→ **Activity**: Extract from the listing each line in which the word "reflexivity" appears.

· · ·

(** [Math.max(1, Math.floor(scale / 10))] for the slider's values. *)
Lemma row_height_int p : 0 <= scale p < 100 -> row_height p = Z.max 1 (scale p / 10).
Proof.
  intros Hs. unfold row_height. generalize (scale p) Hs. intros s Hs'. apply Z.eqb_eq.
  exact (all_range_Z (fun s => match js_floor (zf s / zf 10)%float with
                               | Some q => Z.max 1 q | None => 1 end =? Z.max 1 (s / 10)) 0 100
           ltac:(vm_compute; reflexivity) s ltac:(lia)).
Qed.

(** [Math.floor(y / rowHeight) % 2 === 0] is the parity of the band
    [y / rowHeight], for rows below 4096 and bands of 1 to 9 rows. *)
Lemma use_img2_int rh y : 1 <= rh <= 9 -> 0 <= y < 4096 -> use_img2 rh y = ((y / rh) mod 2 =? 0).
Proof.
  intros Hrh Hy. apply Bool.eqb_prop.
  exact (all_range2 (fun rh y => Bool.eqb (use_img2 rh y) ((y / rh) mod 2 =? 0)) 1 9 0 4096
           ltac:(vm_compute; reflexivity) rh y ltac:(lia) ltac:(lia)).
Qed.

(** interlace mode, on a frame below 4096 rows and the sliders'
    ranges ([mix] in [0, 100], [scale] in [0, 100)): byte [j] of the
    result is the second source's byte when [mix > 10] and the row of
    [j] lies in an even band of [max(1, floor(scale / 10))] rows, and the
    working buffer's byte otherwise. *)
Theorem renderBlend_interlace (d bl : list Z) (width height : Z) (p : BlendParams) (r : rng) (j : nat) :
  0 < width -> height <= 4096 -> Z.of_nat (length d) = width * height * 4 ->
  length bl = length d -> bytes_ok bl ->
  mode p = Interlace -> 0 <= mix p <= 100 -> 0 <= scale p < 100 -> (j < length d)%nat ->
  fst (renderBlend d (Some bl) width height p r) !! j =
  if (10 <? mix p) && (((Z.of_nat j / (width * 4)) / Z.max 1 (scale p / 10)) mod 2 =? 0)
  then bl !! j else d !! j.
Proof.
  intros Hw Hh Hl Hbl Hb Hmode Hmix Hs Hj.
  unfold renderBlend. rewrite Hmode. simpl fst.
  rewrite interlace_rows_lookup by assumption. cbv zeta.
  set (y := Z.of_nat j / (width * 4)).
  assert (Hy : 0 <= y < height).
  { split; [apply Z.div_pos; lia|]. apply Z.div_lt_upper_bound; lia. }
  rewrite (proj2 (Z.ltb_lt y _)) by lia. rewrite mix_gt_tenth, row_height_int, use_img2_int by (zdiv || lia).
  rewrite andb_true_l, andb_comm.
  destruct (lookup_lt_is_Some_2 bl j ltac:(lia)) as [z Hz].
  case_match; [|reflexivity]. unfold ld. rewrite (proj2 (Z.ltb_ge _ _)) by lia.
  rewrite Nat2Z.id, Hz. rewrite mv_Some; [reflexivity|].
  exact (proj1 (Forall_lookup _ _) Hb j z Hz).
Qed.

(** *** Displacement *)

Lemma clamp_coord_in v n c : 0 < n -> clamp_coord v n = Some c -> 0 <= c < n.
Proof.
  intros Hn. destruct v as [v|]; [|discriminate]. simpl. intros [= <-].
  destruct (Z.ltb_spec v 0); [lia|]. destruct (Z.leb_spec n v); lia.
Qed.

· · ·

→ **Exercise result**:
           ltac:(vm_compute; reflexivity) s ltac:(lia)).
           ltac:(vm_compute; reflexivity) rh y ltac:(lia) ltac:(lia)).
  case_match; [|reflexivity]. unfold ld. rewrite (proj2 (Z.ltb_ge _ _)) by lia.
  rewrite Nat2Z.id, Hz. rewrite mv_Some; [reflexivity|].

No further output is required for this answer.